● Task brief
Below are entries; copy exactly the lines from the one with "Definition trunc_mag (m" through the one with "not fit (and", both included, and leave out the rest.

● Task inputs
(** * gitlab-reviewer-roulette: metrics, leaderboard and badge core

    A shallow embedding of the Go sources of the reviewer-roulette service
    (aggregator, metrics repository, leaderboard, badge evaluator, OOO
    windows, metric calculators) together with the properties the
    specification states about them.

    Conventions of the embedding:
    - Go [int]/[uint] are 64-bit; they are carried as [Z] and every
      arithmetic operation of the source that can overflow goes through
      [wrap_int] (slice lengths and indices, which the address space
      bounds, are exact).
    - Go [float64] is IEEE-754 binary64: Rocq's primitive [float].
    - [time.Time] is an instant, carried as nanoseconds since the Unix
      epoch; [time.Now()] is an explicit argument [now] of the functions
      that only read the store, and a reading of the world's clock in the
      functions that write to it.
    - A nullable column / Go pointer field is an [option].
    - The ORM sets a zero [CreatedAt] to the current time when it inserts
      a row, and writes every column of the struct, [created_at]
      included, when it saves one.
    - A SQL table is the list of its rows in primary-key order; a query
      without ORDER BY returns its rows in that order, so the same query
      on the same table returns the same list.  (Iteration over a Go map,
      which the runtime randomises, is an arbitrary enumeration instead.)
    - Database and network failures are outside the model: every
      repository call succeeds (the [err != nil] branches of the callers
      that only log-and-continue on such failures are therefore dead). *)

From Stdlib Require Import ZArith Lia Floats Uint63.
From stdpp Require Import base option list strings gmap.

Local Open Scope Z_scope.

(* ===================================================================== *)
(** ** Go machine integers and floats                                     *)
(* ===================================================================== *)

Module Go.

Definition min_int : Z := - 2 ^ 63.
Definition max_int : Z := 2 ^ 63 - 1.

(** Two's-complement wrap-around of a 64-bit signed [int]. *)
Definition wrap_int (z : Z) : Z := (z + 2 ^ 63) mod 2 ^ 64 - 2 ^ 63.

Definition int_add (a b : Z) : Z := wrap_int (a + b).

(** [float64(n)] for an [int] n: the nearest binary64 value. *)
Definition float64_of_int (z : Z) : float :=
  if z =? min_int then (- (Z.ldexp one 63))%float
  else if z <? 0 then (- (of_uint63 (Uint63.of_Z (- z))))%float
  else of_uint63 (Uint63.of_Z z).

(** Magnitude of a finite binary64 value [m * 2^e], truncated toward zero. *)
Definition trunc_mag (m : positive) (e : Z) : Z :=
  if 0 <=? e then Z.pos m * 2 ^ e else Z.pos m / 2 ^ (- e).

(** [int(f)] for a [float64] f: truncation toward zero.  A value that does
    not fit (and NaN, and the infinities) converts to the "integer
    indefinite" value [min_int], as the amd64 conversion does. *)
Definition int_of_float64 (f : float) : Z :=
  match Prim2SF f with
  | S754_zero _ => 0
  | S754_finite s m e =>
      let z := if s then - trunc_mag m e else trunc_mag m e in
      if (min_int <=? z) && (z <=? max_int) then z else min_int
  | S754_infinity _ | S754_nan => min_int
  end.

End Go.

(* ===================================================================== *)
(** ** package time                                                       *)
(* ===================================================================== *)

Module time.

● Expected answer
Definition trunc_mag (m : positive) (e : Z) : Z :=
  if 0 <=? e then Z.pos m * 2 ^ e else Z.pos m / 2 ^ (- e).

(** [int(f)] for a [float64] f: truncation toward zero.  A value that does
    not fit (and NaN, and the infinities) converts to the "integer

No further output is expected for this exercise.